I am a social theorist and cultural sociologist, currently serving as Co-Director of the Modernity Seminar at the Institute for Advanced Studies in Culture at the University of Virginia. I am also a Professor at the National Research University “Higher School of Economics” in Moscow, currently on extended leave.
Over the course of my career, I have explored the cultural structuring of social life through its inherent affective dimension—a perspective that has guided my engagement with a wide range of social phenomena. This line of inquiry has been anchored in a deep engagement with Durkheimian theory of the sacred, which I have modified to emphasize the ambiguity of the sacred and its analytical relevance for understanding modernity. More broadly, this perspective has informed my research across diverse domains, including body and self, fiction and mystery, temporality, education and inequality, and technology.
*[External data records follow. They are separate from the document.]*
(** The first characters of an argument *)
Lemma parse_plain w : forall fuel rest a args, forallb plain_char w = true -> (length args < max_args - 1)%nat -> (length w < fuel)%nat ->
  parse_args fuel max_args (w ++ rest) (Some a) 0 args = parse_args (fuel - length w) max_args rest (Some (a ++ w)) 0 args.
Proof.
  induction w as [|b w IH]; intros fuel rest a args Hw Hargs Hfuel.
  { cbn [app length]. by rewrite app_nil_r, Nat.sub_0_r. }
  destruct fuel as [|fuel]; [cbn [length] in *; lia|]. cbn [forallb] in Hw. apply andb_true_iff in Hw as [Hb Hw].
  apply plain_char_spec in Hb as (H0 & H34 & H39 & H124 & Hsp). cbn [app parse_args length].
  rewrite (proj2 (Nat.ltb_lt _ _) Hargs), (eqb_false_of_ne b 0 H0), Hsp, (eqb_false_of_ne b 124 H124).
  cbn [orb andb]. rewrite (eqb_false_of_ne b 34 H34), (eqb_false_of_ne b 39 H39). cbn [orb].
  rewrite IH by (try done; cbn [length] in *; lia). rewrite <- app_assoc. done.
Qed.
Lemma parse_quoted w : forall fuel rest a args, forallb quoted_char w = true -> (length args < max_args - 1)%nat -> (length w < fuel)%nat ->
  parse_args fuel max_args (w ++ rest) (Some a) 34 args = parse_args (fuel - length w) max_args rest (Some (a ++ w)) 34 args.
Proof.
  induction w as [|b w IH]; intros fuel rest a args Hw Hargs Hfuel.
  { cbn [app length]. by rewrite app_nil_r, Nat.sub_0_r. }
  destruct fuel as [|fuel]; [cbn [length] in *; lia|]. cbn [forallb] in Hw. apply andb_true_iff in Hw as [Hb Hw].
  apply quoted_char_spec in Hb as (H0 & H34 & H39). cbn [app parse_args length].
  rewrite (proj2 (Nat.ltb_lt _ _) Hargs), (eqb_false_of_ne b 34 H34). change (34 =? 0) with false.
  cbn [orb andb]. rewrite (eqb_false_of_ne b 39 H39). cbn [orb].
  rewrite IH by (try done; cbn [length] in *; lia). rewrite <- app_assoc. done.
Qed.

(** One argument, in front of a space or at the end *)
Lemma parse_word w fuel rest init args : forallb quoted_char w = true -> init = None \/ init = Some [] -> (length args < max_args - 1)%nat ->
  rest = [] \/ head rest = Some 32 -> (2 * length (render w) + 2 * length rest < fuel)%nat -> exists fuel',
  parse_args fuel max_args (render w ++ rest) init 0 args = parse_args fuel' max_args rest None 0 (args ++ [w]) /\
  (2 * length rest < fuel')%nat.
Proof.
  intros Hw Hinit Hargs Hrest Hfuel. unfold render in *. destruct (plain w) eqn:Hp.
  - apply andb_true_iff in Hp as [Hne Hp]. apply negb_true_iff, bool_decide_eq_false in Hne.
    assert (Hpos : (0 < length w)%nat) by (destruct w; [done | cbn; lia]).
    assert (E : parse_args fuel max_args (w ++ rest) init 0 args = parse_args (fuel - length w) max_args rest (Some w) 0 args).
    { destruct Hinit as [->| ->]; [|by rewrite parse_plain by (try done; lia)]. destruct w as [|b w]; [done|].
      destruct fuel as [|fuel]; [cbn [length] in *; lia|]. cbn [forallb] in Hp. apply andb_true_iff in Hp as [Hb Hp].
      apply plain_char_spec in Hb as (H0 & H34 & H39 & H124 & Hsp). cbn [app parse_args length].
      rewrite (proj2 (Nat.ltb_lt _ _) Hargs), (eqb_false_of_ne b 0 H0), (eqb_false_of_ne b 34 H34), (eqb_false_of_ne b 39 H39),
        (eqb_false_of_ne b 124 H124), Hsp. cbn [orb negb]. by rewrite parse_plain by (try done; cbn [length] in *; lia). }
    rewrite E. destruct (fuel - length w)%nat as [|fuel'] eqn:Ef; [lia|]. destruct Hrest as [->|Hrest].
    + exists (S fuel'). cbn [parse_args]. rewrite (proj2 (Nat.ltb_lt _ _) Hargs). split; [|cbn in *; lia].
      rewrite length_app. destruct (length args + length [w] <? max_args - 1)%nat; done.
    + destruct rest as [|b rest]; [done|]. injection Hrest as ->. cbn [parse_args]. rewrite (proj2 (Nat.ltb_lt _ _) Hargs).
      exists fuel'. split; [done|]. cbn [length] in *. lia.
  - destruct fuel as [|fuel]; [cbn [length] in *; lia|]. cbn [app parse_args]. rewrite (proj2 (Nat.ltb_lt _ _) Hargs).
    cbn [length] in Hfuel. rewrite length_app in Hfuel. cbn [length] in Hfuel.
    replace ((34 =? 0) || match init with Some _ => (0 =? 0) && (isspace 34 || (34 =? 124)) | None => false end) with false
      by (destruct Hinit as [->| ->]; done).
    change ((34 =? 34) || (34 =? 39)) with true. cbn iota.
    rewrite <- app_assoc, parse_quoted by (try done; lia). destruct (fuel - length w)%nat as [|fuel'] eqn:Ef; [lia|].
    cbn [app parse_args]. rewrite (proj2 (Nat.ltb_lt _ _) Hargs). change (34 =? 34) with true. cbn [orb].
    exists fuel'. split; [done|]. lia.
Qed.

Lemma parse_full fuel p arg q args : (max_args - 1 <= length args)%nat -> parse_args (S fuel) max_args p arg q args = Some args.
Proof. intros H. cbn [parse_args]. by rewrite (proj2 (Nat.ltb_ge _ _) H). Qed.

Lemma parse_words ws : forall fuel init args, Forall (fun w => forallb quoted_char w = true) ws ->
  init = None \/ (init = Some [] /\ ws <> []) -> (length args <= max_args - 1)%nat -> (2 * length (line_of ws) < fuel)%nat ->
  parse_args fuel max_args (line_of ws) init 0 args = Some (take (max_args - 1) (args ++ ws)).
Proof.
  induction ws as [|w ws IH]; intros fuel init args Hws Hinit Hargs Hfuel.
  { destruct Hinit as [->|[_ ?]]; [|done]. destruct fuel as [|fuel]; [cbn [length] in *; lia|]. cbn [line_of parse_args].
    rewrite app_nil_r, take_ge by lia. by destruct (_ <? _)%nat. }
  destruct (Nat.eq_dec (length args) (max_args - 1)) as [He|Hne].
  { destruct fuel as [|fuel]; [lia|]. rewrite parse_full by lia. by rewrite take_app_length' by done. }
  apply Forall_cons in Hws as [Hw Hws]. set (rest := match ws with [] => [] | _ => 32 :: line_of ws end).
  destruct (parse_word w fuel rest init args) as (fuel' & E & Hf); try done.
  { destruct Hinit as [?|[? _]]; auto. }
  { lia. }
  { unfold rest. destruct ws; auto. }
  { cbn [line_of] in Hfuel. fold rest in Hfuel. rewrite length_app in Hfuel. lia. }
  cbn [line_of]. fold rest. rewrite E. change (w :: ws) with ([w] ++ ws). rewrite app_assoc. unfold rest in *.
  destruct ws as [|w2 ws].
  - destruct fuel' as [|fuel']; [cbn in Hf; lia|]. cbn [parse_args]. rewrite app_nil_r, take_ge by (rewrite length_app; cbn; lia).
    by destruct (_ <? _)%nat.
  - destruct fuel' as [|fuel']; [lia|]. destruct (Nat.eq_dec (length (args ++ [w])) (max_args - 1)) as [He|Hne2].
    { rewrite parse_full by lia. by rewrite take_app_length' by done. }
    rewrite length_app in *. cbn [length] in *. cbn [parse_args]. rewrite length_app. cbn [length].
    rewrite (proj2 (Nat.ltb_lt _ _)) by lia. change (32 =? 0) with false. cbn [orb].
    change ((32 =? 34) || (32 =? 39)) with false. change (32 =? 124) with false. change (isspace 32) with true. cbn [negb].
    apply IH; [done | by left | rewrite length_app; cbn; lia | lia].
Qed.
End splitting.

Lemma fh_cli_cmd_parse_line ws max_args : Forall (fun w => forallb quoted_char w = true) ws -> ws <> [] ->
  fh_cli_cmd_parse (line_of ws) max_args = Some (take (max_args - 1) ws).
Proof. intros Hws Hne. unfold fh_cli_cmd_parse. rewrite parse_words; [done | done | by right | cbn; lia | lia]. Qed.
My recent theoretical contributions include a sociological theory of cathexis, opening a program for studying the “energetic” architectures of action environments; a comprehensive theory of mystery, demonstrating how mystery operates as an overlooked yet constitutive structure of modern life; and a sociological rethinking of narrative, highlighting its capacity to structure time and shape life trajectories. These projects have laid the groundwork for my current research agenda: a sociology of enchantment, which identifies sources of enchantment as endogenous to contemporary life rather than as residuals of pre-modern orders. This project will guide my work in the coming years.